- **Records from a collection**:
━━━━━━━━━━━━━━━━━━━━

Lemma clean_segs_plain (segs stack : list string) :
  Forall (λ w, no_chr "/" w = true) segs → Forall (λ w, plain_seg w = true) stack →
  Forall (λ w, plain_seg w = true) (clean_segs true stack segs).
Proof.
  revert stack. induction segs as [|w ws IH]; intros stack Hs Hst; [done|].
  inversion Hs as [|? ? Hw Hws]; subst. simpl.
  destruct ((w =? "")%string || (w =? ".")%string) eqn:E1; [by apply IH|].
  apply orb_false_iff in E1 as [E1 E1'].
  destruct ((w =? "..")%string) eqn:E2.
  - destruct stack as [|t st]; [by apply IH|]. inversion Hst as [|? ? Ht Hst']; subst.
    unfold plain_seg in Ht. destruct ((t =? "..")%string); [by rewrite !andb_false_r in Ht|].
    by apply IH.
  - apply IH; [done|]. constructor; [|done]. unfold plain_seg. by rewrite E1, E1', E2, Hw.
Qed.

Lemma path_segs_plain (p : string) :
  is_rooted p = true → Forall (λ w, plain_seg w = true) (path_segs p).
Proof.
  intros H. unfold path_segs. rewrite H. apply Forall_rev.
  apply clean_segs_plain; [apply split_no_sep|constructor].
Qed.

Lemma plain_seg_no_slash (l : list string) :
  Forall (λ w, plain_seg w = true) l → Forall (λ w, no_chr "/" w = true) l.
Proof.
  intros Hl. apply (Forall_impl _ _ _ Hl). unfold plain_seg. intros w H. by bool_hyps.
Qed.

Lemma is_rooted_cons (s : string) : is_rooted (String "/" s) = true.
Proof. by destruct s. Qed.

Lemma path_clean_rooted (p : string) :
  is_rooted p = true → path_clean p = String "/" (join "/" (path_segs p)).
Proof. unfold path_clean. by intros ->. Qed.

(** The segments of a rooted path can be read off the cleaned string. *)
Lemma split_path_clean (p : string) :
  is_rooted p = true → path_segs p ≠ [] →
  split "/" (path_clean p) = EmptyString :: path_segs p.
Proof.
  intros H Hne. rewrite path_clean_rooted by done. simpl.
  rewrite split_join; [done|done|]. by apply plain_seg_no_slash, path_segs_plain.
Qed.

Lemma clean_segs_id (rooted : bool) (l stack : list string) :
  Forall (λ w, plain_seg w = true) l → clean_segs rooted stack l = (rev l ++ stack)%list.
Proof.
  revert stack. induction l as [|w l IH]; intros stack H; [done|].
  inversion H as [|? ? Hw Hl]; subst. simpl. unfold plain_seg in Hw. bool_hyps.
  repeat match goal with H : (_ =? _)%string = _ |- _ => rewrite H end.
  repeat match goal with
  | H : ?w ≠ ?x |- context [(?w =? ?x)%string] => rewrite (proj2 (String.eqb_neq w x) H)
  end. simpl. rewrite IH by done. by rewrite <- app_assoc.
Qed.

(** Cleaning is idempotent on rooted paths. *)
Lemma path_clean_idem (p : string) :
  is_rooted p = true → path_clean (path_clean p) = path_clean p.
Proof.
  intros H. pose proof (path_segs_plain p H) as Hpl.
  assert (Hr : is_rooted (path_clean p) = true) by (by rewrite path_clean_rooted, is_rooted_cons).
  assert (Hs : path_segs (path_clean p) = path_segs p).
  { destruct (decide (path_segs p = [])) as [E|E].
    - rewrite path_clean_rooted by done. by rewrite E.
    - unfold path_segs at 1. rewrite Hr, split_path_clean by done. simpl.
      rewrite clean_segs_id by done. by rewrite List.app_nil_r, rev_involutive. }
  by rewrite path_clean_rooted, Hs, <- path_clean_rooted.
Qed.

(** Segments kept by cleaning, rooted or not, are non-empty and hold no slash. *)
Definition named_seg (w : string) : bool := negb (w =? "")%string && no_chr "/" w.

Lemma clean_segs_named (rooted : bool) (segs stack : list string) :
  Forall (λ w, no_chr "/" w = true) segs → Forall (λ w, named_seg w = true) stack →
  Forall (λ w, named_seg w = true) (clean_segs rooted stack segs).
Proof.
  revert stack. induction segs as [|w ws IH]; intros stack Hs Hst; [done|].
  inversion Hs as [|? ? Hw Hws]; subst.
  assert (Hn : w ≠ "" → named_seg w = true).
  { intros Hne. unfold named_seg. rewrite Hw. by apply String.eqb_neq in Hne as ->. }
  simpl. repeat case_goal; bool_hyps; subst; apply IH; auto using Forall_nil_2.
  all: try (constructor; [apply Hn|]; done); by inversion Hst.
Qed.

━━━━━━━━━━━━━━━━━━━━

- **Exercise objective**: Each entry shown above must be retyped word for word.

- **Solution to the exercise**:
Lemma clean_segs_plain (segs stack : list string) :
  Forall (λ w, no_chr "/" w = true) segs → Forall (λ w, plain_seg w = true) stack →
  Forall (λ w, plain_seg w = true) (clean_segs true stack segs).
Proof.
  revert stack. induction segs as [|w ws IH]; intros stack Hs Hst; [done|].
  inversion Hs as [|? ? Hw Hws]; subst. simpl.
  destruct ((w =? "")%string || (w =? ".")%string) eqn:E1; [by apply IH|].
  apply orb_false_iff in E1 as [E1 E1'].
  destruct ((w =? "..")%string) eqn:E2.
  - destruct stack as [|t st]; [by apply IH|]. inversion Hst as [|? ? Ht Hst']; subst.
    unfold plain_seg in Ht. destruct ((t =? "..")%string); [by rewrite !andb_false_r in Ht|].
    by apply IH.
  - apply IH; [done|]. constructor; [|done]. unfold plain_seg. by rewrite E1, E1', E2, Hw.
Qed.

Lemma path_segs_plain (p : string) :
  is_rooted p = true → Forall (λ w, plain_seg w = true) (path_segs p).
Proof.
  intros H. unfold path_segs. rewrite H. apply Forall_rev.
  apply clean_segs_plain; [apply split_no_sep|constructor].
Qed.

Lemma plain_seg_no_slash (l : list string) :
  Forall (λ w, plain_seg w = true) l → Forall (λ w, no_chr "/" w = true) l.
Proof.
  intros Hl. apply (Forall_impl _ _ _ Hl). unfold plain_seg. intros w H. by bool_hyps.
Qed.

Lemma is_rooted_cons (s : string) : is_rooted (String "/" s) = true.
Proof. by destruct s. Qed.

Lemma path_clean_rooted (p : string) :
  is_rooted p = true → path_clean p = String "/" (join "/" (path_segs p)).
Proof. unfold path_clean. by intros ->. Qed.

(** The segments of a rooted path can be read off the cleaned string. *)
Lemma split_path_clean (p : string) :
  is_rooted p = true → path_segs p ≠ [] →
  split "/" (path_clean p) = EmptyString :: path_segs p.
Proof.
  intros H Hne. rewrite path_clean_rooted by done. simpl.
  rewrite split_join; [done|done|]. by apply plain_seg_no_slash, path_segs_plain.
Qed.

Lemma clean_segs_id (rooted : bool) (l stack : list string) :
  Forall (λ w, plain_seg w = true) l → clean_segs rooted stack l = (rev l ++ stack)%list.
Proof.
  revert stack. induction l as [|w l IH]; intros stack H; [done|].
  inversion H as [|? ? Hw Hl]; subst. simpl. unfold plain_seg in Hw. bool_hyps.
  repeat match goal with H : (_ =? _)%string = _ |- _ => rewrite H end.
  repeat match goal with
  | H : ?w ≠ ?x |- context [(?w =? ?x)%string] => rewrite (proj2 (String.eqb_neq w x) H)
  end. simpl. rewrite IH by done. by rewrite <- app_assoc.
Qed.

(** Cleaning is idempotent on rooted paths. *)
Lemma path_clean_idem (p : string) :
  is_rooted p = true → path_clean (path_clean p) = path_clean p.
Proof.
  intros H. pose proof (path_segs_plain p H) as Hpl.
  assert (Hr : is_rooted (path_clean p) = true) by (by rewrite path_clean_rooted, is_rooted_cons).
  assert (Hs : path_segs (path_clean p) = path_segs p).
  { destruct (decide (path_segs p = [])) as [E|E].
    - rewrite path_clean_rooted by done. by rewrite E.
    - unfold path_segs at 1. rewrite Hr, split_path_clean by done. simpl.
      rewrite clean_segs_id by done. by rewrite List.app_nil_r, rev_involutive. }
  by rewrite path_clean_rooted, Hs, <- path_clean_rooted.
Qed.

(** Segments kept by cleaning, rooted or not, are non-empty and hold no slash. *)
Definition named_seg (w : string) : bool := negb (w =? "")%string && no_chr "/" w.

Lemma clean_segs_named (rooted : bool) (segs stack : list string) :
  Forall (λ w, no_chr "/" w = true) segs → Forall (λ w, named_seg w = true) stack →
  Forall (λ w, named_seg w = true) (clean_segs rooted stack segs).
Proof.
  revert stack. induction segs as [|w ws IH]; intros stack Hs Hst; [done|].
  inversion Hs as [|? ? Hw Hws]; subst.
  assert (Hn : w ≠ "" → named_seg w = true).
  { intros Hne. unfold named_seg. rewrite Hw. by apply String.eqb_neq in Hne as ->. }
  simpl. repeat case_goal; bool_hyps; subst; apply IH; auto using Forall_nil_2.
  all: try (constructor; [apply Hn|]; done); by inversion Hst.
Qed.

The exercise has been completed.